Vol. 3, Special Issue 1 (2018)
A study of fuzzy clustering concept for measuring air pollution index
Author(s): Savita Vivek Mohurle, Dr. Richa Purohit, Manisha Patil
Abstract: Increase in population leads to increase in human activity which in turn leads to increase in pollution. Not only human activities but also natural processes can both generate air pollution. According to the 2014 World Health Organization, air pollution in 2012 caused the death of around 7 million people worldwide, an estimate roughly, echoed by one from International Energy Agency.
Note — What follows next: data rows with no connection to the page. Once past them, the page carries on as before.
(** Marking at every size: [lo k] and [hi k] are the first and the last index. *)
Lemma mark_sizes_ok n k s start stop lo hi a sp :
  brep (nsizes s) (bd_sizes s) a sp -> 0 <= k -> k + Z.of_nat n = nsizes s ->
  (forall s', bd_base s' = bd_base s -> forall k, 0 <= k < nsizes s ->
    blk_index k start s' = lo k /\ blk_index_next k stop s' = hi k /\
    0 <= lo k /\ hi k <= 2 ^ (top s - k)) ->
  let rg := fun k' i => (k <=? k') && (lo k' <=? i) && (i <? hi k') in
  exists zs, mark_sizes n k start stop s = Ret tt (set_bd_sizes zs s) /\
    brep (nsizes s) zs (mark a rg) (mark sp rg).
Proof.
  revert k s a sp. induction n as [|n IH]; intros k s a sp Hb Hk Hn Hidx; cbn [mark_sizes]; cbv zeta.
  - exists (bd_sizes s). split; [by destruct s|]. apply (brep_ext _ _ _ _ _ _ Hb); intros k' i [? _]; [|intros _];
      unfold mark; replace (k <=? k') with false by blia; done.
  - destruct (Hidx s eq_refl k ltac:(lia)) as (E1 & E2 & Hlo & Hhi). mstep. rewrite E1, E2.
    assert (exists zs1, mark_range (Z.to_nat (hi k - lo k)) k (lo k) s = Ret tt (set_bd_sizes zs1 s) /\
      brep (nsizes s) zs1 (mark a (fun k' i => (k' =? k) && (lo k <=? i) && (i <? hi k)))
        (mark sp (fun k' i => (k' =? k) && (lo k <=? i) && (i <? hi k)))) as (zs1 & E3 & Hb1).
    { destruct (decide (lo k <= hi k)) as [Hlt|Hge].
      - destruct (mark_range_ok (Z.to_nat (hi k - lo k)) k (lo k) s a sp Hb) as (zs1 & E3 & Hb1);
          [lia|lia|lia|]. exists zs1. split; [done|].
        by replace (lo k + Z.of_nat (Z.to_nat (hi k - lo k))) with (hi k) in Hb1 by lia.
      - replace (Z.to_nat (hi k - lo k)) with O by lia. exists (bd_sizes s). split; [by destruct s|].
        apply (brep_ext _ _ _ _ _ _ Hb); intros k' i _; [|intros _]; unfold mark;
          replace ((k' =? k) && (lo k <=? i) && (i <? hi k)) with false by blia; done. }
    run E3. destruct (IH (k + 1) (set_bd_sizes zs1 s) _ _ Hb1) as (zs & E & Hb2); [lia|cbn; lia|done|].
    exists zs. split; [exact E|]. apply (brep_ext _ _ _ _ _ _ Hb2); intros k' i _; [|intros _];
      unfold mark; destruct (Z.eqb_spec k' k) as [->|];
      rewrite ?orb_assoc; f_equal; blia.
Qed.

(** ** Allocation of the bit arrays *)

Definition zeros (z : Z) : list Z := replicate (Z.to_nat z) 0.

Lemma bits_bytes_ok x : 0 < x -> 0 <= bits_bytes x /\ x <= 8 * bits_bytes x <= x + 7.
Proof.
  intros Hx. unfold bits_bytes, ROUNDUP. rewrite (Z.quot_div_nonneg (x - 1) 8) by lia.
  rewrite Z.quot_mul by lia. dlia.
Qed.

Lemma bytes_ok_zeros z : bytes_ok (zeros z).
Proof. unfold bytes_ok, zeros. apply Forall_replicate. lia. Qed.

Lemma bit_zeros z i : bit (zeros z) i = false.
Proof.
  unfold bit, zeros. destruct (aget (replicate (Z.to_nat z) 0) (i / 8)) as [b|] eqn:E; [|done].
  unfold aget in E. case_decide; [|done]. apply lookup_replicate in E as [-> _].
  apply Z.bits_0.
Qed.

Lemma upd_alloc_const s k z l :
  aget (bd_sizes s) k = Some z ->
  upd_alloc (fun _ => Some l) k s =
    Ret tt (set_bd_sizes (<[Z.to_nat k := {| alloc := l; split := split z |}]> (bd_sizes s)) s).
Proof.
  intros Hz. unfold upd_alloc. mstep. rewrite Hz. cbn.
  by rewrite aset_is_Some by (eapply aget_Some_lt; done).
Qed.

Lemma upd_split_const s k z l :
  aget (bd_sizes s) k = Some z ->
  upd_split (fun _ => Some l) k s =
    Ret tt (set_bd_sizes (<[Z.to_nat k := {| alloc := alloc z; split := l |}]> (bd_sizes s)) s).
Proof.
  intros Hz. unfold upd_split. mstep. rewrite Hz. cbn.
  by rewrite aset_is_Some by (eapply aget_Some_lt; done).
Qed.

(** The list heads from [k] on are initialised, those before keep their lists. *)
Lemma init_alloc_ok n k p s :
  0 <= k -> k + Z.of_nat n = nsizes s -> Z.of_nat (length (bd_sizes s)) = nsizes s ->
  exists p' s', init_alloc n k p s = Ret p' s' /\ same s s' /\
    Z.of_nat (length (bd_sizes s')) = nsizes s /\
    p <= p' /\ 8 * (p' - p) <= 2 ^ (nsizes s - k) + 7 * Z.of_nat n /\
    (forall j, 0 <= j < k -> aget (bd_sizes s') j = aget (bd_sizes s) j) /\
    (forall j, k <= j < nsizes s -> exists z, aget (bd_sizes s) j = Some z /\
      aget (bd_sizes s') j = Some {| alloc := zeros (bits_bytes (2 ^ (top s - j))); split := split z |}) /\
    (forall j, k <= j < nsizes s -> dll (lists s') (bd_base s + SZ_INFO * j) []) /\
    (forall a, (forall j, k <= j < nsizes s -> a <> bd_base s + SZ_INFO * j) -> lists s' !! a = lists s !! a).
Proof.
  revert k p s. induction n as [|n IH]; intros k p s Hk Hn Hlen; cbn [init_alloc].
  - exists p, s. pose proof (pow2_pos (nsizes s - k)). split_and!; try done; lia.
  - destruct (aget_is_Some (bd_sizes s) k) as [z Hz]; [lia|].
    mstep. destruct (lst_init_dll (lists s) (free_head k s)) as (m & Hm & Hd & Hfr).
    apply on_lists_ret in Hm. run Hm. mstep. erewrite bind_ret_l by (by apply upd_alloc_const).
    set (s1 := set_bd_sizes _ _).
    assert (Hpw : 2 ^ (nsizes s - k) = 2 * 2 ^ (top s - k))
      by (rewrite <- pow2_S by lia; f_equal; lia).
    pose proof (bits_bytes_ok (2 ^ (top s - k)) ltac:(apply pow2_pos; lia)) as Hbb.
    change (NBLK k (set_lists m s)) with (2 ^ (top s - k)).
    set (q := p + bits_bytes _).
    destruct (IH (k + 1) q s1) as (p' & s' & E & Hsm & Hl' & Hp1 & Hp2 & Hbef & Haft & Hdl & Hfr').
    { lia. } { cbn; lia. } { cbn. rewrite length_insert. lia. }
    assert (Ha := aset_is_Some (bd_sizes s) k
      {| alloc := zeros (bits_bytes (2 ^ (top s - k))); split := split z |} ltac:(lia)).
    exists p', s'. cbn in Hsm, Hl', Hp2, Hbef, Haft, Hdl, Hfr'.
    split_and!; [exact E|exact Hsm|exact Hl'|lia| | | | |].
    + replace (nsizes s - (k + 1)) with (top s - k) in Hp2 by lia. lia.
    + intros j Hj. rewrite Hbef by lia. by apply (aget_aset_ne _ _ _ _ _ Ha); lia.
    + intros j Hj. destruct (decide (j = k)) as [->|Hne].
      * exists z. split; [done|]. rewrite Hbef by lia. by apply (aget_aset_eq _ _ _ _ Ha).
      * destruct (Haft j ltac:(lia)) as (z' & Hz' & ->). exists z'. split; [|done].
        rewrite <- Hz'. symmetry. apply (aget_aset_ne _ _ _ _ _ Ha). lia.
    + intros j Hj. destruct (decide (j = k)) as [->|Hne]; [|apply Hdl; lia].
      revert Hd. apply dll_frame. intros x Hx. apply list_elem_of_singleton in Hx as ->.
      apply Hfr'. intros j' Hj'. unfold free_head, SZ_INFO. lia.
    + intros a Ha'. rewrite Hfr' by (intros j Hj; apply Ha'; lia).
      apply Hfr. intros ->. apply (Ha' k); [lia|done].
Qed.

Lemma init_split_ok n k p s :
  0 <= k -> k + Z.of_nat n = nsizes s -> Z.of_nat (length (bd_sizes s)) = nsizes s ->
  exists p' zs, init_split n k p s = Ret p' (set_bd_sizes zs s) /\
    Z.of_nat (length zs) = nsizes s /\
    p <= p' /\ 8 * (p' - p) <= 2 ^ (nsizes s - k) + 7 * Z.of_nat n /\
    (forall j, 0 <= j < k -> aget zs j = aget (bd_sizes s) j) /\
    (forall j, k <= j < nsizes s -> exists z, aget (bd_sizes s) j = Some z /\
      aget zs j = Some {| alloc := alloc z; split := zeros (bits_bytes (2 ^ (top s - j))) |}).
Proof.
  revert k p s. induction n as [|n IH]; intros k p s Hk Hn Hlen; cbn [init_split].
  - exists p, (bd_sizes s). pose proof (pow2_pos (nsizes s - k)).
    split_and!; try done; try lia. by destruct s.
  - destruct (aget_is_Some (bd_sizes s) k) as [z Hz]; [lia|].
    mstep. erewrite bind_ret_l by (by apply upd_split_const). set (s1 := set_bd_sizes _ _).
    assert (Hpw : 2 ^ (nsizes s - k) = 2 * 2 ^ (top s - k))
      by (rewrite <- pow2_S by lia; f_equal; lia).
    pose proof (bits_bytes_ok (2 ^ (top s - k)) ltac:(apply pow2_pos; lia)) as Hbb.
    change (NBLK k s) with (2 ^ (top s - k)). set (q := p + bits_bytes _).
    destruct (IH (k + 1) q s1) as (p' & zs & E & Hl' & Hp1 & Hp2 & Hbef & Haft).
    { lia. } { cbn; lia. } { cbn. rewrite length_insert. lia. }
    assert (Ha := aset_is_Some (bd_sizes s) k
      {| alloc := alloc z; split := zeros (bits_bytes (2 ^ (top s - k))) |} ltac:(lia)).
    exists p', zs. cbn in Hl', Hp2, Hbef, Haft. split_and!; [exact E|exact Hl'|lia| | |].
    + replace (nsizes s - (k + 1)) with (top s - k) in Hp2 by lia. lia.
    + intros j Hj. rewrite Hbef by lia. by apply (aget_aset_ne _ _ _ _ _ Ha); lia.
    + intros j Hj. destruct (decide (j = k)) as [->|Hne].
      * exists z. split; [done|]. rewrite Hbef by lia. by apply (aget_aset_eq _ _ _ _ Ha).
      * destruct (Haft j ltac:(lia)) as (z' & Hz' & ->). exists z'. split; [|done].
        rewrite <- Hz'. symmetry. apply (aget_aset_ne _ _ _ _ _ Ha). lia.
Qed.

(** ** The bytes of the arrays *)

Definition arrays_len (zs : list sz_info) : Z :=
  foldr (fun z n => Z.of_nat (length (alloc z)) + Z.of_nat (length (split z)) + n) 0 zs.

(** The first address after the allocator's own data: the array [bd_sizes],
    then the alloc and the split arrays, in whole leaves. *)
Definition data_end (s : buddy) : Z :=
  ROUNDUP (bd_base s + SZ_INFO * nsizes s + arrays_len (bd_sizes s)) LEAF_SIZE.
(** ** nice *)

Lemma nice_loop_ok n pd prio : forall i (s : pstate E) k p,
  list_find (fun p => pid p = pd) (drop i (procs s)) = Some (k, p) -> (i + n = length (procs s))%nat ->
  nice_loop n (Z.of_nat i) pd prio s =
    (remove_from_prio_queue (Z.of_nat (i + k)) ;;; setp (Z.of_nat (i + k)) (set_priority prio) ;;;
     insert_into_prio_queue (Z.of_nat (i + k)) ;;; ret 1) s.
Proof.
  induction n as [|n IH]; intros i s k p Hk Hlen; cbn [nice_loop]; [by rewrite drop_ge in Hk by lia|].
  destruct (lookup_lt_is_Some_2 (procs s) i) as [q Hq]; [lia|].
  run (getp_ok (Z.of_nat i) q s (getp_nat s i q Hq)). rewrite (drop_S _ _ _ Hq) in Hk. cbn [list_find] in Hk.
  destruct (Z.eqb_spec (pid q) pd); destruct (decide (pid q = pd)); try done.
  - injection Hk as <- <-. by rewrite Nat.add_0_r.
  - destruct (list_find _ (drop (S i) (procs s))) as [[k' p']|] eqn:Ef; [|done]. injection Hk as <- <-.
    replace (Z.of_nat i + 1) with (Z.of_nat (S i)) by lia. rewrite (IH (S i) s k' p' Ef) by lia.
    by replace (S i + k')%nat with (i + S k')%nat by lia.
Qed.
(* ===== verification/Bytes.v ===== *)
(** * Structures in arrays of bytes

    The log header, the inodes and the directory entries are C structures in
    disk blocks; their fields are little-endian integers at byte offsets. *)

From S2P Require Import Prelude.

Fixpoint le_bytes (n : nat) (z : Z) : list Z :=
  match n with
  | O => []
  | S n => z mod 256 :: le_bytes n (z / 256)
  end.

Fixpoint of_bytes (l : list Z) : Z :=
  match l with
  | [] => 0
  | b :: l => b + 256 * of_bytes l
  end.

(** Bytes [off, off + n) of an array, and an array with them replaced. *)
Definition slice (off n : nat) (d : list Z) : list Z := take n (drop off d).
Definition splice (off : nat) (v d : list Z) : list Z := take off d ++ v ++ drop (off + length v) d.

(** 32-bit, 16-bit and 64-bit fields. *)
Definition get32 (off : nat) (d : list Z) : Z := of_bytes (slice off 4 d).
Definition put32 (off : nat) (v : Z) (d : list Z) : list Z := splice off (le_bytes 4 (u32 v)) d.
Definition get16 (off : nat) (d : list Z) : Z := of_bytes (slice off 2 d).
Definition get64 (off : nat) (d : list Z) : Z := of_bytes (slice off 8 d).
Definition put64 (off : nat) (v : Z) (d : list Z) : list Z := splice off (le_bytes 8 (u64 v)) d.
Definition put16 (off : nat) (v : Z) (d : list Z) : list Z := splice off (le_bytes 2 (u16 v)) d.

Lemma le_bytes_length n z : length (le_bytes n z) = n.
Proof. revert z. induction n as [|n IH]; intros z; cbn; [done|]. by rewrite IH. Qed.

Lemma of_le_bytes n z : 0 <= z < 256 ^ Z.of_nat n -> of_bytes (le_bytes n z) = z.
Proof.
  revert z. induction n as [|n IH]; intros z Hz; cbn [le_bytes of_bytes]; [cbn in Hz; lia|].
  rewrite IH; [pose proof (Z.div_mod z 256); lia|].
  rewrite Nat2Z.inj_succ, Z.pow_succ_r in Hz by lia. split; [apply Z.div_pos; lia|].
  apply Z.div_lt_upper_bound; lia.
Qed.

Lemma splice_length off v d : (off + length v <= length d)%nat -> length (splice off v d) = length d.
Proof. intros Hl. unfold splice. rewrite !length_app, length_take, length_drop. lia. Qed.

Lemma splice_lookup off v (d : list Z) i :
  (off + length v <= length d)%nat ->
  splice off v d !! i = if decide (off <= i < off + length v)%nat then v !! (i - off)%nat else d !! i.
Proof.
  intros Hd. unfold splice. assert (Ht : length (take off d) = off) by (rewrite length_take; lia).
  destruct (decide (i < off)%nat) as [Hi|Hi]; [rewrite decide_False by lia; rewrite lookup_app_l by lia; by apply lookup_take_lt|].
  rewrite lookup_app_r by lia. rewrite Ht. destruct (decide (off <= i < off + length v)%nat).
  - by rewrite lookup_app_l by lia.
  - rewrite lookup_app_r, lookup_drop by lia. f_equal. lia.
Qed.

Lemma slice_splice_eq off v d : (off + length v <= length d)%nat -> slice off (length v) (splice off v d) = v.
Proof.
  intros Hl. unfold slice, splice.
  assert (Ho : length (take off d) = off) by (rewrite length_take; lia).
  rewrite drop_app_length' by done. by rewrite take_app_length.
Qed.

(** A field that ends before the bytes written, or starts after them. *)
Lemma slice_splice_before off v d o n :
  (o + n <= off)%nat -> (off + length v <= length d)%nat -> slice o n (splice off v d) = slice o n d.
Proof.
  intros Ho Hl. unfold slice, splice. rewrite drop_app_le by (rewrite length_take; lia).
  rewrite take_app_le by (rewrite length_drop, length_take; lia).
  rewrite <- (take_drop off d) at 2. rewrite drop_app_le by (rewrite length_take; lia).
  rewrite take_app_le by (rewrite length_drop, length_take; lia). done.
Qed.

Lemma slice_splice_after off v d o n :
  (off + length v <= o)%nat -> (off + length v <= length d)%nat -> slice o n (splice off v d) = slice o n d.
Proof.
  intros Ho Hl. unfold slice, splice. f_equal. rewrite app_assoc.
  rewrite drop_app_ge by (rewrite length_app, length_take; lia).
  rewrite length_app, length_take, drop_drop. f_equal. lia.
Qed.

Lemma put32_length off v d : (off + 4 <= length d)%nat -> length (put32 off v d) = length d.
Proof. intros Hl. unfold put32. apply splice_length. by rewrite le_bytes_length. Qed.

Lemma get32_put32 off v d : (off + 4 <= length d)%nat -> get32 off (put32 off v d) = u32 v.
Proof.
  intros Hl. unfold get32, put32. rewrite <- (le_bytes_length 4 (u32 v)) at 1.
  rewrite slice_splice_eq by (by rewrite le_bytes_length). apply of_le_bytes. pose proof (u32_range v). lia.
Qed.

Lemma get32_put32_ne off v d o :
  (o + 4 <= off \/ off + 4 <= o)%nat -> (off + 4 <= length d)%nat -> get32 o (put32 off v d) = get32 o d.
Proof.
  intros [Ho|Ho] Hl; unfold get32, put32; f_equal.
  - apply slice_splice_before; [done|by rewrite le_bytes_length].
  - apply slice_splice_after; by rewrite le_bytes_length.
Qed.

Lemma put16_length off v d : (off + 2 <= length d)%nat -> length (put16 off v d) = length d.
Proof. intros Hl. unfold put16. apply splice_length. by rewrite le_bytes_length. Qed.

Lemma get16_put16 off v d : (off + 2 <= length d)%nat -> get16 off (put16 off v d) = u16 v.
Proof.
  intros Hl. unfold get16, put16. rewrite <- (le_bytes_length 2 (u16 v)) at 1.
  rewrite slice_splice_eq by (by rewrite le_bytes_length). apply of_le_bytes.
  unfold u16. pose proof (Z.mod_pos_bound v (2 ^ 16)). lia.
Qed.

Lemma get16_put16_ne off v d o :
  (o + 2 <= off \/ off + 2 <= o)%nat -> (off + 2 <= length d)%nat -> get16 o (put16 off v d) = get16 o d.
Proof.
  intros [Ho|Ho] Hl; unfold get16, put16; f_equal.
  - apply slice_splice_before; [done|by rewrite le_bytes_length].
  - apply slice_splice_after; by rewrite le_bytes_length.
Qed.

Lemma put64_length off v d : (off + 8 <= length d)%nat -> length (put64 off v d) = length d.
Proof. intros Hl. unfold put64. apply splice_length. by rewrite le_bytes_length. Qed.

Lemma get64_put64 off v d : (off + 8 <= length d)%nat -> get64 off (put64 off v d) = u64 v.
Proof.
  intros Hl. unfold get64, put64. rewrite <- (le_bytes_length 8 (u64 v)) at 1.
  rewrite slice_splice_eq by (by rewrite le_bytes_length). apply of_le_bytes. pose proof (u64_range v). lia.
Qed.

Lemma get64_put64_ne off v d o :
  (o + 8 <= off \/ off + 8 <= o)%nat -> (off + 8 <= length d)%nat -> get64 o (put64 off v d) = get64 o d.
Proof.
  intros [Ho|Ho] Hl; unfold get64, put64; f_equal.
  - apply slice_splice_before; [done|by rewrite le_bytes_length].
  - apply slice_splice_after; by rewrite le_bytes_length.
Qed.

(** A 32-bit read of an array of bytes is a 32-bit number. *)
Lemma of_bytes_range l : Forall (fun b => 0 <= b < 256) l -> 0 <= of_bytes l < 256 ^ Z.of_nat (length l).
Proof.
  induction 1 as [|b l Hb Hl IH]; cbn [of_bytes length]; [cbn; lia|].
  rewrite Nat2Z.inj_succ, Z.pow_succ_r by lia. lia.
Qed.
The composition of normal dry air should be acknowledge to be is 78.09% NO2, 20.95% of O2, 0.93% of Ar,0.04% of CO2, 0.4% H2O and other gases. But polluted air consists of composition of particulates like NH3, CO2, SO2, NO2, VOC, CH4, PM2, PM10, toxic metals traces like lead, mercury, etc. producing toxic or poisonous gases. These gases are harmful for living begins. Harmful compositions are considered as data points. The pollutant or data points gathered from the atmospheric air data are somewhat non-linear or fuzzy. If number of unwanted composition or gases appears in atmosphere, then those are the outliers in the normal dry air. To remove outlier, data points needs to be clustered so as to group desired data. This paper gives a brief study of a fuzzy clustering concept for measuring pollution index Pi.